** Opening Stored data block **

(** ** The sequences stay ahead of the ids *)

Lemma add_flush_ahead (k : kind) (nm descr : jvalue) (wkt : string) (s : session) :
  session_ahead s → session_ahead (add_flush E now k nm descr wkt s).2.
Proof.
  intros Hs. unfold add_flush, bind, utcnow; simpl.
  destruct (ST_GeomFromText_srid E wkt 4326) as [g|]; [|exact Hs].
  destruct (table k (working s) !! id_seq k (db s)) eqn:Hfree; simpl;
    intros k'; destruct (Hs k') as [Hw Hc]; unfold seq_ahead in *; simpl;
    rewrite stored_advance_seq; split; intros i Hi.
  - apply Hw. destruct k, k'; simpl in *; lia.
  - apply Hc. destruct k, k'; simpl in *; lia.
  - destruct k, k'; simpl in *;
      rewrite ?lookup_insert_ne by lia; apply Hw; simpl; lia.
  - apply Hc. destruct k, k'; simpl in *; lia.
Qed.

Lemma create_loop_ahead (k : kind) (features : list Feature) :
  ∀ (created : list Z) (s : session),
    session_ahead s → session_ahead (create_loop E R now k features created s).2.
Proof.
  induction features as [|f rest IH]; intros created s Hs; simpl; [done|].
  unfold bind, lift.
  destruct (check_feature k f) as [[]|]; [|done].
  destruct (wkt_of R k (f_geometry f)) as [wkt|]; [|done].
  match goal with
  | |- context [add_flush E now k ?nm ?descr wkt s] =>
      pose proof (add_flush_ahead k nm descr wkt s Hs) as Hs1;
      destruct (add_flush E now k nm descr wkt s) as [[i|] s1]
  end; simpl in *; [by apply IH|done].
Qed.

(** X7. Every write handler keeps both id sequences ahead of the ids in their
    tables, whether it returns or raises; the empty database starts that
    way, so every database the API reaches has the property that a create
    needs to hand out fresh ids. *)
Theorem writes_keep_well_formed (k : kind) (d : database) :
  well_formed d →
  (∀ data, well_formed (run_request (create_features E R now k data) d).2) ∧
  (∀ i feature, well_formed (run_request (update_feature E R now k i feature) d).2) ∧
  (∀ i, well_formed (run_request (delete_feature E k i) d).2).
Proof.
  intros Hd. split_and!.
  - intros data. unfold run_request, create_features.
    destruct (negb (String.eqb (fc_type data) "FeatureCollection")); [exact Hd|].
    unfold bind at 1.
    assert (session_ahead (SessionLocal d)) as Hs by (intros k'; split; apply Hd).
    apply (create_loop_ahead k (fc_features data) []) in Hs.
    destruct (create_loop E R now k (fc_features data) [] (SessionLocal d)) as [[ids|] s'];
      simpl in *.
    + intros k'. destruct (Hs k') as [Hw _]. by destruct k'.
    + intros k'. by destruct (Hs k') as [_ Hc].
  - intros i feature.
    destruct (run_request (update_feature E R now k i feature) d) as [[resp|e] d'] eqn:Hrun.
    + apply update_feature_Ok in Hrun as (old & wkt & g & Hold & _ & _ & _ & _ & ->).
      simpl. intros k' j Hj. specialize (Hd k' j).
      destruct k, k'; simpl in *; try (by apply Hd);
        (rewrite lookup_insert_ne; [by apply Hd|]);
        intros ->; rewrite Hd in Hold by done; done.
    + apply update_feature_Raise in Hrun as ->. exact Hd.
  - intros i.
    destruct (run_request (delete_feature E k i) d) as [[resp|e] d'] eqn:Hrun.
    + apply delete_feature_Ok_db in Hrun as (_ & _ & ->).
      simpl. intros k' j Hj. specialize (Hd k' j Hj).
      destruct k, k'; simpl in *; try done;
        (destruct (decide (i = j)) as [->|];
           [apply lookup_delete_eq|by rewrite lookup_delete_ne]).
    + apply delete_feature_Raise in Hrun as ->. exact Hd.
Qed.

** Closing Stored data block **

Extract every line from the one containing "(rewrite lookup_insert_ne; [by" through the last line of the data, inclusive, exactly as written.

        (rewrite lookup_insert_ne; [by apply Hd|]);
        intros ->; rewrite Hd in Hold by done; done.
    + apply update_feature_Raise in Hrun as ->. exact Hd.
  - intros i.
    destruct (run_request (delete_feature E k i) d) as [[resp|e] d'] eqn:Hrun.
    + apply delete_feature_Ok_db in Hrun as (_ & _ & ->).
      simpl. intros k' j Hj. specialize (Hd k' j Hj).
      destruct k, k'; simpl in *; try done;
        (destruct (decide (i = j)) as [->|];
           [apply lookup_delete_eq|by rewrite lookup_delete_ne]).
    + apply delete_feature_Raise in Hrun as ->. exact Hd.
Qed.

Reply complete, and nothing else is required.